George Chetwynd (1824 – 3 December 1882)[1] was the Receiver and Accountant General of the British Post Office.[2]
In 1860, when working as a junior bookkeeper in the Money Order Office of the General Post Office, Chetwynd proposed the establishment of a network of Post Office Savings Banks 'having for its object the security of money deposited at Savings Banks, and the encouragement of the working classes in provident habits'.[3] The Post Office Savings Bank was established in the UK the following year, with Chetwynd appointed to be its Controller.[4]

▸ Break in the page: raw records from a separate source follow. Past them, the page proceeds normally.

(* ===== verification/ProcessMemoryWitness.v ===== *)
(** * ProcessMemoryWitness: a process whose memory is allocated

    The kernel just booted: 256 frames, the first one holding the kernel's
    directory; process 1 is to run a program of two kilobytes with a stack of
    one page. *)

From S2P Require Import Prelude.
From S2P Require Import Queue.
From S2P Require Import FrameDist.
From S2P Require Import Pages.
From S2P Require Import Kernel.
From S2P Require Import KernelRules.
From S2P Require Import ProcessMemory.
From S2P Require Import PageFilling.
From S2P Require Import ProcessMemorySpec.
From S2P Require Import Demo.
#[local] Open Scope Z_scope.

#[local] Existing Instance demo_env.

Definition demo_app : uapps := mk_uapps "idle" 0x80001000 0x80001800.
Definition fresh_process : process := demo_process 1 1 ACTIF 0 <| app_pointer := Some demo_app |>.

(** Frame [i] of the machine, and the state with the memory [m]. *)
Definition fr (i : Z) : Z := 0x80010000 + 4096 * i.
Definition other_frames : list Z := nth_frame <$> seq 8 248.
Definition booted (m : fmem) : kstate :=
  demo_state fresh_process (demo_process 2 1 ACTIVATABLE 0) (demo_process 3 1 ACTIVATABLE 0) [] [] 0
    <| frame_mem := m |> <| kernel_table := fr 0 |>.

Lemma booted_memory : exists m, free_ok m (fr 1 :: fr 2 :: [fr 3] ++ fr 4 :: [fr 5; fr 6] ++ fr 7 :: other_frames).
Proof.
  pose proof (init_frames_spec (mk_fmem 0 ∅)) as Hwp. apply wp_elim in Hwp as ([] & s0 & _ & Hok).
  assert (El : all_frames = fr 0 :: (fr 1 :: fr 2 :: [fr 3] ++ fr 4 :: [fr 5; fr 6] ++ fr 7 :: other_frames))
    by (vm_compute; reflexivity).
  rewrite El in Hok. eexists. by apply (get_frame_ok _ _ _ Hok).
Qed.

Lemma booted_allocation m :
  free_ok m (fr 1 :: fr 2 :: [fr 3] ++ fr 4 :: [fr 5; fr 6] ++ fr 7 :: other_frames) ->
  allocation (booted m) 1%positive fresh_process demo_app 4096 (fr 1) (fr 2) [fr 3] (fr 4) [fr 5; fr 6] (fr 7) other_frames.
Proof.
  intros Hok. split; try done.
  - split; [split; [split|]; by vm_compute|].
    match goal with |- ?x ∉ ?l => apply (bool_decide_eq_false_1 (x ∈ l)) end. vm_compute. reflexivity.
  - intros p Hp. simpl in Hp. by apply is_Some_None in Hp.
Qed.

Lemma user_address_space_witness :
  exists m s' p, process_memory_allocator (Some 1%positive) 4096 (booted m) = Ok (0, s') /\
    sv39_walk (word (frame_mem s')) (fr 1) 0x40001234 = Some (fr 6 + 0x234, p) /\
    sv39_walk (word (frame_mem s')) (fr 1) 0x40002000 = None.
Proof.
  destruct booted_memory as [m Hm].
  destruct (user_address_space _ _ _ _ _ _ _ _ _ _ _ _ (booted_allocation m Hm)) as (s' & Hrun & _ & _ & Hwalk & _).
  pose proof (Hwalk 0x40001234 ltac:(lia)) as (f & p & Hf & Hw & _). pose proof (Hwalk 0x40002000 ltac:(lia)) as Hn.
  exists m, s', p. injection Hf as <-. split; [exact Hrun|]. split; [exact Hw|exact Hn].
Defined.

Lemma stack_page_not_cleared_witness :
  exists m s' p, process_memory_allocator (Some 1%positive) 4096 (booted m) = Ok (0, s') /\
    sv39_walk (word (frame_mem s')) (fr 1) 0x40001000 = Some (fr 6, p) /\
    word (frame_mem s') (pte_at (fr 6) 0) = word m (pte_at (fr 6) 0).
Proof.
  destruct booted_memory as [m Hm].
  destruct (stack_page_not_cleared _ _ _ _ _ _ _ _ _ _ _ _ 1%nat (fr 6) (booted_allocation m Hm)
    ltac:(vm_compute; reflexivity) ltac:(reflexivity)) as (s' & p & Hrun & Hw & _ & Hc).
  exists m, s', p. split; [exact Hrun|]. split; [exact Hw|]. apply Hc. lia.
Defined.
(** C30: the tick of [virt].  The machine handles its timer interrupt by
    programming the next one, 50 ms after the time it reads, and by raising
    the software interrupt of the supervisor exactly when the interrupted code
    was that of a user, or at the first tick; the kernel's state is not
    touched. *)
Theorem virt_tick s mcause tf :
  mcause = INTERRUPT_CAUSE_FLAG + intr_m_timer -> clint_dev (dev s) = virt_clint ->
  let st := wrapU 64 (csr_value (trace (dev s)) mstatus) in
  let raise := negb (Z.testbit st 11) || first_call s in
  let before := (if raise then [EvCsrWrite sip 2] else []) ++ EvCsrRead mstatus st :: trace (dev s) in
  let now := wrapU 64 (bus before 8 (base_addr virt_clint + CLINT_MTIME)) in
  mtrap_handler polls virt mcause tf s =
    Ok (MReturn, mk_machine
      (dev s <| trace := [EvWrite 8 (base_addr virt_clint + CLINT_MTIMECMP) (wrapU 64 (now + tick_cycles));
                          EvRead 8 (base_addr virt_clint + CLINT_MTIME) now] ++ before |>)
      (kern s) (first_call s && negb raise)).
Proof.
  intros -> Hcl st raise before now. unfold mtrap_handler.
  change (negb (Z.land (INTERRUPT_CAUSE_FLAG + intr_m_timer) INTERRUPT_CAUSE_FLAG =? 0)) with true. cbv iota zeta.
  change (Z.land _ _ =? intr_m_timer) with true. cbv iota.
  enough (E : handle_mtimer_interrupt polls virt s =
    Ok (tt, mk_machine (dev s <| trace := [EvWrite 8 (base_addr virt_clint + CLINT_MTIMECMP) (wrapU 64 (now + tick_cycles));
      EvRead 8 (base_addr virt_clint + CLINT_MTIME) now] ++ before |>) (kern s) (first_call s && negb raise))).
  { by rewrite (run_bind _ _ _ _ _ E). }
  unfold handle_mtimer_interrupt. cbn [VIRTMACHINE].
  set (d1 := dev s <| trace ::= cons (EvCsrRead mstatus st) |>).
  rewrite (run_bind _ _ s st (s <| dev := d1 |>)) by done.
  rewrite (run_bind _ _ (s <| dev := d1 |>) (first_call s) (s <| dev := d1 |>)) by done.
  change MSTATUS_MPP_0 with (2 ^ 11). rewrite land_pow2 by lia.
  assert (Er : Z.testbit st 11 && negb (first_call s) = negb raise) by (unfold raise; by destruct (Z.testbit st 11), (first_call s)).
  rewrite Er. subst before. destruct raise; cbn [negb app] in *.
  - rewrite andb_false_r. set (d2 := d1 <| trace ::= cons (EvCsrWrite sip 2) |>).
    rewrite (run_bind _ _ _ tt (s <| dev := d1 |> <| first_call := false |>)) by done.
    rewrite (run_bind _ _ _ tt (s <| dev := d2 |> <| first_call := false |>)) by done.
    unfold device, zoom. cbn [dev upd]. by rewrite (arm_virt_timer d2).
  - rewrite andb_true_r. unfold device, zoom. cbn [dev upd]. rewrite (arm_virt_timer d1) by done. by destruct s.
Qed.
End Timer.
(* ===== verification/SemaphoreSpec.v ===== *)
(** * SemaphoreSpec: what the semaphores promise

    The linked lists of waiters represent lists; [wait], [signal] and the other
    operations act on the count and on the list of waiters as a counting
    semaphore with a priority-ordered queue does, and keep the invariant that
    a negative count is the number of waiters. *)

From S2P Require Import Prelude.
From S2P Require Import Queue.
From S2P Require Import FrameDist.
From S2P Require Import Pages.
From S2P Require Import Kernel.
From S2P Require Import KernelRules.
From S2P Require Import ProcessFree.
From S2P Require Import Scheduler.
From S2P Require Import SchedulerSpec.
From S2P Require Import Semaphore.
#[local] Open Scope Z_scope.

(** A waiter: its list node and its process. *)
Abbreviation waiter := (ptr * ptr)%type.
Abbreviation nodes := (gmap ptr blocked_process_semaphore_t).

(** ** Linked lists of waiters *)

(** From [h], the nodes of [ns] lead to [e]. *)
Fixpoint lseg (bn : nodes) (h : option ptr) (ns : list waiter) (e : option ptr) : Prop :=
  match ns with
  | [] => h = e
  | (n, p) :: ns => h = Some n /\ exists nx, bn !! n = Some (mk_blocked p nx) /\ lseg bn nx ns e
  end.

Lemma lseg_app bn h xs ys e : lseg bn h (xs ++ ys) e <-> exists m, lseg bn h xs m /\ lseg bn m ys e.
Proof.
  revert h. induction xs as [|[n p] xs IH]; intros h; simpl.
  - split; [by exists h|by intros (m & -> & ?)].
  - setoid_rewrite IH. naive_solver.
Qed.

Lemma lseg_frame bn bn' h xs e :
  (forall n, n ∈ xs.*1 -> bn' !! n = bn !! n) -> lseg bn h xs e -> lseg bn' h xs e.
Proof.
  revert h. induction xs as [|[n p] xs IH]; intros h Hf; simpl; [done|].
  intros (-> & nx & Hn & Hl). split; [done|]. exists nx. split.
  - rewrite Hf; [done|by left].
  - apply IH; [|done]. intros m Hm. apply Hf. by right.
Qed.

Lemma lseg_head bn h xs : lseg bn h xs None -> h = fst <$> head xs.
Proof. destruct xs as [|[n p] xs]; simpl; [done|]. by intros [-> _]. Qed.

Lemma lseg_node bn h xs e n p : lseg bn h xs e -> (n, p) ∈ xs -> exists nx, bn !! n = Some (mk_blocked p nx).
Proof.
  revert h. induction xs as [|[m q] xs IH]; intros h; simpl; [by intros _ ?%elem_of_nil|].
  intros (-> & nx & Hn & Hl) [[= <- <-]|Hin]%elem_of_cons; [by exists nx|by eapply IH].
Qed.

(** Redirecting the last node of a segment. *)
Lemma lseg_snoc_redirect bn h xs n p e e' :
  NoDup (xs ++ [(n, p)]).*1 -> lseg bn h (xs ++ [(n, p)]) e ->
  lseg (<[n := mk_blocked p e']> bn) h (xs ++ [(n, p)]) e'.
Proof.
  intros Hnd (m & Hl & -> & nx & Hn & _)%lseg_app. rewrite fmap_app in Hnd.
  apply NoDup_app in Hnd as (_ & Hd & _). apply lseg_app. exists (Some n). split.
  - eapply lseg_frame; [|exact Hl]. intros a Ha. rewrite lookup_insert_ne; [done|].
    intros <-. apply (Hd n Ha). by left.
  - split; [done|]. exists e'. by rewrite lookup_insert_eq.
Qed.

(** The waiters of a semaphore structure. *)
Definition srep (bn : nodes) (x : semaphore_t) (ns : list waiter) : Prop :=
  NoDup ns.*1 /\
  match list_header_process x with
  | None => ns = []
  | Some h => lseg bn (head_blocked h) ns None /\ tail_blocked h = fst <$> last ns
  end.

Lemma srep_frame bn bn' x ns : (forall n, n ∈ ns.*1 -> bn' !! n = bn !! n) -> srep bn x ns -> srep bn' x ns.
Proof.
  intros Hf [Hnd Hr]. split; [done|]. destruct (list_header_process x); [|done].
  destruct Hr as [Hl Ht]. split; [by eapply lseg_frame|done].
Qed.

Lemma srep_count bn x c ns : srep bn x ns -> srep bn (x <| count := c |>) ns.
Proof. done. Qed.

(** ** The list counterparts *)

(** A process joins the waiters before the first one of lower priority. *)
Fixpoint insert_waiter (pr : ptr -> Z) (w : waiter) (ns : list waiter) : list waiter :=
  match ns with
  | [] => [w]
  | v :: ns => if pr v.2 <? pr w.2 then w :: v :: ns else v :: insert_waiter pr w ns
  end.

Lemma insert_waiter_perm pr w ns : insert_waiter pr w ns ≡ₚ w :: ns.
Proof.
  induction ns as [|v ns IH]; simpl; [done|]. destruct (_ <? _); [done|]. rewrite IH. constructor.
Qed.

Lemma insert_waiter_ext (f g : ptr -> Z) w ns : (forall q, f q = g q) -> insert_waiter f w ns = insert_waiter g w ns.
Proof. intros Hfg. induction ns as [|v ns IH]; simpl; [done|]. by rewrite !Hfg, IH. Qed.

(** ** [block_on_semaphore] *)
Section Block.
Context `{E : KEnv}.
Implicit Types (s : kstate) (sm : ptr) (ns : list waiter).

Lemma wp_set_header s sm x h (Φ : unit -> kstate -> Prop) :
  sems s !! sm = Some x -> Φ tt (s <| sems ::= <[sm := x <| list_header_process := Some h |>]> |>) ->
  wp (set_header (Some sm) h) Φ s.
Proof. intros Hx HΦ. by eapply (wp_wr sems). Qed.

In 1874 (by which time he had been promoted to the senior office of Receiver and Accountant General), Chetwynd conceived of the postal order as a cheaper alternative to the more cumbersome money order (though it was 1 January 1881 before the first "post office notes" finally went on sale).[2] Chetwynd's scheme was so successful that when the scheme started, around 1.5 million notes were printed by Bradbury Wilkinson but another million had to be printed by the end of 1881.[5] Despite postal orders being a form of money order, the Money Order Office initially refused to have anything to do with the innovation, so Chetwynd's own Receiver and Accountant General's Department administered the postal order system (more than twenty years passed before the Postal Order Branch and Money Order Department were finally amalgamated).[6]